合并在与另一个表的关系中使用的重复表行答案

【问题标题】：Merge duplicate table rows that are used in a relation with another table合并在与另一个表的关系中使用的重复表行
【发布时间】：2021-03-06 09:25:50
【问题描述】：

我的表结构如下：

table_a
id | customer_id | product_id
---+-------------+------
 1 | c1          | p1
 2 | c1          | p1
 3 | c2          | p1

table_b
id | table_a_id  | attribute
---+-------------+------
 99 | 1          | a1
 98 | 2          | a2
 97 | 3          | a3

如您所见，table_a 有重复值，我想合并它们。

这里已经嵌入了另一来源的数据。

(* ===== verification/Sysfile.v ===== *)
(** * System calls on files (sysfile.c) and the dispatch (syscall.c)

    The calls that create, open, read, write, link and remove files, and
    [syscall], which all system calls go through. *)

From stdpp Require Import base numbers list gmap strings.
From Stdlib Require Import ZArith Lia.
From S2P Require Import Prelude Abi Disk Bio Log Blk Kstring Printf Ring Console Pipe Kalloc Fs Vm Spinlock Kernel File Proc Syscall Exec.

Local Open Scope Z_scope.
Local Open Scope prog_scope.
Local Abbreviation P := (prog (fsk kernel)).

(** ** File descriptors *)

(** [argfd]: the descriptor and the file. *)
Definition argfd (n : Z) : P (option (nat * nat)) :=
  let! fd := argint n in
  match fd with
  | None => Ret None
  | Some fd =>
      if (fd <? 0) || (Z.of_nat NOFILE <=? fd) then Ret None
      else
        let! f := kgets (fun k => ofile (myproc k) !! Z.to_nat fd) in
        match f with
        | Some (Some f) => Ret (Some (Z.to_nat fd, f))
        | _ => Ret None
        end
  end.

Fixpoint find_fd (l : list (option nat)) (i : nat) : option nat :=
  match l with
  | [] => None
  | None :: _ => Some i
  | Some _ :: l => find_fd l (S i)
  end.

Definition set_fd (fd : nat) (f : option nat) : P unit :=
  upd_cur (fun p => set_ofile (<[fd := f]> (ofile p)) p).

(** [fdalloc]: the descriptor; [None] for -1. *)
Definition fdalloc (f : nat) : P (option nat) :=
  let! l := kgets (fun k => ofile (myproc k)) in
  match find_fd l 0 with
  | Some fd => set_fd fd (Some f) >>> Ret (Some fd)
  | None => Ret None
  end.

Definition sys_dup : P Z :=
  let! r := argfd 0 in
  match r with
  | None => Ret (-1)
  | Some (_, f) =>
      let! fd := fdalloc f in
      match fd with
      | None => Ret (-1)
      | Some fd => let! _ := filedup f in Ret (Z.of_nat fd)
      end
  end.

(** The arguments of [read] and [write]: the file, the count and the
    address. *)
Definition arg_rw : P (option (nat * Z * Z)) :=
  let! r := argfd 0 in
  match r with
  | None => Ret None
  | Some (_, f) =>
      let! n := argint 2 in
      match n with
      | None => Ret None
      | Some n =>
          let! p := argptr 1 n in
          match p with None => Ret None | Some p => Ret (Some (f, n, p)) end
      end
  end.

Definition sys_read : P Z :=
  let! a := arg_rw in
  match a with
  | None => Ret (-1)
  | Some (f, n, p) => let! (r, bs) := fileread f n in uwrite p bs >>> Ret r
  end.

Definition sys_write : P Z :=
  let! a := arg_rw in
  match a with
  | None => Ret (-1)
  | Some (f, n, p) => filewrite f p n
  end.

Section sysfile.
Context (kend kdata : Z) (junk : list Z).

Definition sys_close : P Z :=
  let! r := argfd 0 in
  match r with
  | None => Ret (-1)
  | Some (fd, f) => set_fd fd None >>> fileclose kend f >>> Ret 0
  end.

(** [*st = ...]: the fields of [struct stat]. *)
Definition write_stat (a : Z) (st : stat) : P unit :=
  uwrite a (le_enc 2 (st_type st)) >>>
  uwrite (u32 (a + 4)) (le_enc 4 (st_dev st)) >>>
  uwrite (u32 (a + 8)) (le_enc 4 (st_ino st)) >>>
  uwrite (u32 (a + 12)) (le_enc 2 (st_nlink st)) >>>
  uwrite (u32 (a + 16)) (le_enc 4 (st_size st)).

Definition sys_fstat : P Z :=
  let! r := argfd 0 in
  match r with
  | None => Ret (-1)
  | Some (_, f) =>
      let! a := argptr 1 20 in
      match a with
      | None => Ret (-1)
      | Some a =>
          let! st := filestat f in
          match st with None => Ret (-1) | Some st => write_stat a st >>> Ret 0 end
      end
  end.

(** ** Links *)

Definition sys_link : P Z :=
  let! old := argstr 0 in
  match old with None => Ret (-1) | Some old =>
  let! new := argstr 1 in
  match new with None => Ret (-1) | Some new =>
  let! r := namei devread kcwd old in
  match r with None => Ret (-1) | Some ip =>
    begin_trans >>>
    ilock ip >>>
    let! i := getip ip in
    if d_type (dino i) =? T_DIR then iunlockput ip >>> commit_trans >>> Ret (-1)
    else
      let bad :=
        ilock ip >>>
        upddino ip (fun d => set_nlink (s16 (d_nlink d - 1)) d) >>>
        iupdate ip >>> iunlockput ip >>> commit_trans >>> Ret (-1) in
      upddino ip (fun d => set_nlink (s16 (d_nlink d + 1)) d) >>>
      iupdate ip >>>
      iunlock ip >>>
      let! r := nameiparent devread kcwd new in
      match r with
      | None => bad
      | Some (dp, nm) =>
          ilock dp >>>
          let! d := getip dp in
          let! i := getip ip in
          let! r := (if negb (idev d =? idev i) then Ret (-1)
                     else dirlink devread devwrite dp nm (inum i)) in
          if r <? 0 then iunlockput dp >>> bad
          else iunlockput dp >>> iput ip >>> commit_trans >>> Ret 0
      end
  end end end.

Fixpoint isdirempty_loop (fuel : nat) (dp : nat) (off : Z) : P bool :=
  match fuel with
  | O => PPanic "fuel"
  | S f =>
      let! i := getip dp in
      if off <? d_size (dino i) then
        let! (r, de) := readi devread dp off DIRENT in
        if negb (r =? DIRENT) then PPanic "isdirempty: readi"
        else if negb (de_inum de =? 0) then Ret false
        else isdirempty_loop f dp (off + DIRENT)
      else Ret true
  end.

Definition isdirempty (dp : nat) : P bool :=
  let! i := getip dp in isdirempty_loop (dir_fuel (d_size (dino i))) dp (2 * DIRENT).

Definition dot : list Z := [46].
Definition dotdot : list Z := [46; 46].

Definition sys_unlink : P Z :=
  let! path := argstr 0 in
  match path with None => Ret (-1) | Some path =>
  let! r := nameiparent devread kcwd path in
  match r with None => Ret (-1) | Some (dp, nm) =>
    begin_trans >>>
    ilock dp >>>
    let bad := iunlockput dp >>> commit_trans >>> Ret (-1) in
    if (namecmp nm dot =? 0) || (namecmp nm dotdot =? 0) then bad
    else
      let! r := dirlookup devread dp nm in
      match r with
      | None => bad
      | Some (ip, off) =>
          ilock ip >>>
          let! i := getip ip in
          if d_nlink (dino i) <? 1 then PPanic "unlink: nlink < 1"
          else
            let! full := (if d_type (dino i) =? T_DIR then let! e := isdirempty ip in Ret (negb e) else Ret false) in
            if (full : bool) then iunlockput ip >>> bad
            else
              let! r := writei devwrite dp (replicate 16 0) off in
              if negb (r =? DIRENT) then PPanic "unlink: writei"
              else
                (if d_type (dino i) =? T_DIR
                 then upddino dp (fun d => set_nlink (s16 (d_nlink d - 1)) d) >>> iupdate dp
                 else Ret tt) >>>
                iunlockput dp >>>
                upddino ip (fun d => set_nlink (s16 (d_nlink d - 1)) d) >>>
                iupdate ip >>>
                iunlockput ip >>>
                commit_trans >>>
                Ret 0
      end
  end end.

(** ** Creation *)

Definition create (path : list Z) (type major minor : Z) : P (option nat) :=
  let! r := nameiparent devread kcwd path in
  match r with None => Ret None | Some (dp, nm) =>
    ilock dp >>>
    let! r := dirlookup devread dp nm in
    match r with
    | Some (ip, _) =>
        iunlockput dp >>>
        ilock ip >>>
        let! i := getip ip in
        if (type =? T_FILE) && (d_type (dino i) =? T_FILE) then Ret (Some ip)
        else iunlockput ip >>> Ret None
    | None =>
        let! d := getip dp in
        let! ip := ialloc (idev d) type in
        ilock ip >>>
        upddino ip (fun d => set_nlink 1 (set_dev major minor d)) >>>
        iupdate ip >>>
        (if type =? T_DIR then
           upddino dp (fun d => set_nlink (s16 (d_nlink d + 1)) d) >>>
           iupdate dp >>>
           let! i := getip ip in
           let! d := getip dp in
           let! r := dirlink devread devwrite ip dot (inum i) in
           if r <? 0 then PPanic "create dots"
           else
             let! r := dirlink devread devwrite ip dotdot (inum d) in
             if r <? 0 then PPanic "create dots" else Ret tt
         else Ret tt) >>>
        let! i := getip ip in
        let! r := dirlink devread devwrite dp nm (inum i) in
        if r <? 0 then PPanic "create: dirlink"
        else iunlockput dp >>> Ret (Some ip)
    end
  end.

(** [sys_open], once the inode is found and locked. *)
Definition open_file (ip : nat) (omode : Z) : P Z :=
  let! f := filealloc in
  match f with
  | None => iunlockput ip >>> Ret (-1)
  | Some f =>
      let! fd := fdalloc f in
      match fd with
      | None => fileclose kend f >>> iunlockput ip >>> Ret (-1)
      | Some fd =>
          iunlock ip >>>
          kmod (upd_file f (fun x => File FD_INODE (fref x) (negb (fhas omode O_WRONLY))
            (fhas omode O_WRONLY || fhas omode O_RDWR) (fpipe x) ip 0)) >>>
          Ret (Z.of_nat fd)
      end
  end.

Definition sys_open : P Z :=
  let! path := argstr 0 in
  match path with None => Ret (-1) | Some path =>
  let! omode := argint 1 in
  match omode with None => Ret (-1) | Some omode =>
    if fhas omode O_CREATE then
      begin_trans >>>
      let! ip := create path T_FILE 0 0 in
      commit_trans >>>
      match ip with None => Ret (-1) | Some ip => open_file ip omode end
    else
      let! r := namei devread kcwd path in
      match r with None => Ret (-1) | Some ip =>
        ilock ip >>>
        let! i := getip ip in
        if (d_type (dino i) =? T_DIR) && negb (omode =? O_RDONLY) then iunlockput ip >>> Ret (-1)
        else open_file ip omode
      end
  end end.

(** The end of [sys_mkdir] and [sys_mknod]. *)
Definition created (r : option nat) : P Z :=
  match r with
  | None => commit_trans >>> Ret (-1)
  | Some ip => iunlockput ip >>> commit_trans >>> Ret 0
  end.

Definition sys_mkdir : P Z :=
  begin_trans >>>
  let! path := argstr 0 in
  match path with
  | None => created None
  | Some path => let! r := create path T_DIR 0 0 in created r
  end.

Definition sys_mknod : P Z :=
  begin_trans >>>
  let! path := argstr 0 in
  match path with None => created None | Some path =>
  let! major := argint 1 in
  match major with None => created None | Some major =>
  let! minor := argint 2 in
  match minor with None => created None | Some minor =>
    let! r := create path T_DEV (s16 major) (s16 minor) in created r
  end end end.

Definition sys_chdir : P Z :=
  let! path := argstr 0 in
  match path with None => Ret (-1) | Some path =>
  let! r := namei devread kcwd path in
  match r with None => Ret (-1) | Some ip =>
    ilock ip >>>
    let! i := getip ip in
    if negb (d_type (dino i) =? T_DIR) then iunlockput ip >>> Ret (-1)
    else
      iunlock ip >>>
      (let! c := kgets kcwd in iput c) >>>
      upd_cur (set_cwd (Some ip)) >>>
      Ret 0
  end end.

(** ** Programs and pipes *)

(** The argument vector at [uargv], from its element [i] on; [n] elements of
    [argv] are left. *)
Fixpoint fetch_argv (n : nat) (uargv i : Z) : P (option (list (list Z))) :=
  match n with
  | O => Ret None
  | S n =>
      let! uarg := fetchint (u32 (uargv + 4 * i)) in
      match uarg with
      | None => Ret None
      | Some uarg =>
          if uarg =? 0 then Ret (Some [])
          else
            let! s := fetchstr (u32 uarg) in
            match s with
            | None => Ret None
            | Some s => let! r := fetch_argv n uargv (i + 1) in Ret (cons s <$> r)
            end
      end
  end.

Definition sys_exec : P Z :=
  let! path := argstr 0 in
  match path with None => Ret (-1) | Some path =>
  let! uargv := argint 1 in
  match uargv with None => Ret (-1) | Some uargv =>
    let! argv := fetch_argv MAXARG (u32 uargv) 0 in
    match argv with None => Ret (-1) | Some argv => exec kend kdata junk path argv end
  end end.

Definition sys_pipe : P Z :=
  let! fd := argptr 0 8 in
  match fd with None => Ret (-1) | Some fd =>
  let! r := pipealloc kend in
  match r with None => Ret (-1) | Some (rf, wf) =>
    let! fd0 := fdalloc rf in
    match fd0 with
    | None => fileclose kend rf >>> fileclose kend wf >>> Ret (-1)
    | Some fd0 =>
        let! fd1 := fdalloc wf in
        match fd1 with
        | None => set_fd fd0 None >>> fileclose kend rf >>> fileclose kend wf >>> Ret (-1)
        | Some fd1 => uwrite4 fd (Z.of_nat fd0) >>> uwrite4 (u32 (fd + 4)) (Z.of_nat fd1) >>> Ret 0
        end
    end
  end end.

(** ** The dispatch *)

Context (trapret forkret : Z).

Definition returns (p : P Z) : P (Z + bool) := let! r := p in Ret (inl r).

(** The table [syscalls], by number. *)
Definition syscalls : list (Z * P (Z + bool)) :=
  [(SYS_fork, sys_fork kend kdata trapret forkret);
   (SYS_exit, sys_exit kend);
   (SYS_wait, sys_wait kend);
   (SYS_pipe, returns sys_pipe);
   (SYS_read, returns sys_read);
   (SYS_kill, sys_kill);
   (SYS_exec, returns sys_exec);
   (SYS_fstat, returns sys_fstat);
   (SYS_chdir, returns sys_chdir);
   (SYS_dup, returns sys_dup);
   (SYS_getpid, sys_getpid);
   (SYS_sbrk, sys_sbrk kend);
   (SYS_sleep, sys_sleep);
   (SYS_uptime, sys_uptime);
   (SYS_open, returns sys_open);
   (SYS_write, returns sys_write);
   (SYS_mknod, returns sys_mknod);
   (SYS_unlink, returns sys_unlink);
   (SYS_link, returns sys_link);
   (SYS_mkdir, returns sys_mkdir);
   (SYS_close, returns sys_close);
   (SYS_halt, sys_halt);
   (SYS_alarm, sys_alarm)].

Definition find_call (num : Z) : option (P (Z + bool)) := snd ∘ snd <$> list_find (fun c => fst c = num) syscalls.

(** Store the result of a call. *)
Definition set_eax (r : Z) : P unit :=
  let! p := kgets myproc in on_mem (st (tf p + tf_eax) (u32 r)).

(** [syscall]; [Some e] when the call has switched to the scheduler. *)
Definition syscall : P (option bool) :=
  let! p := kgets myproc in
  let! num := on_mem (ld (tf p + tf_eax)) in
  match find_call (s32 num) with
  | Some call =>
      let! r := call in
      match r with
      | inl r => set_eax r >>> Ret None
      | inr e => Ret (Some e)
      end
  | None => set_eax (-1) >>> Ret None
  end.

End sysfile.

不幸的是，table_a PK 也用于table_b。

最终结果应该是：

table_a
id | customer_id | product_id
---+-------------+------
 1 | c1          | p1
 3 | c2          | p1

table_b
id | table_a_id  | attribute
---+-------------+------
 99 | 1          | a1
 98 | 1          | a2
 97 | 3          | a3

我必须更新 table_b 与 table_a 的关系，然后清除 table_a 上所有未设置的键。

不幸的是，我想到的唯一查询非常繁重，并且可以完成之前的数据库超时。 table_a 有 200k+ 条记录，table_b 至少是它的两倍。

我的想法是：

加入table_a 和table_b，得到：(table_b_id, table_a_customer_id, table_a_product_id)
获取table_a 的分组版本。（为了得到正确的id table_a 我刚刚使用了min("id")
内联上面两个，用结果更新table_b。

【问题讨论】：

标签： sql postgresql duplicates sql-update sql-delete

【解决方案1】：

这是使用公用表表达式的一种选择：

with 
    ta as (
        select ta.*, min(id) over(partition by customer_id, product_id) min_id
        from table_a ta
    ),
    upd as (
        update table_b tb
        set table_a_id = ta.min_id
        from ta
        where tb.table_a_id = ta.id and ta.id <> ta.min_id
    )
delete from table_a ta1
using ta
where 
    ta1.customer_id = ta.customer_id
    and ta1.product_id = ta.product_id
    and ta1.id > ta.id

第一个 CTE 将目标 id 关联到 table_a 的每一行。然后，我们使用该信息更新table_b。最后我们删除table_a中的重复行，只保留最早的id。

【讨论】：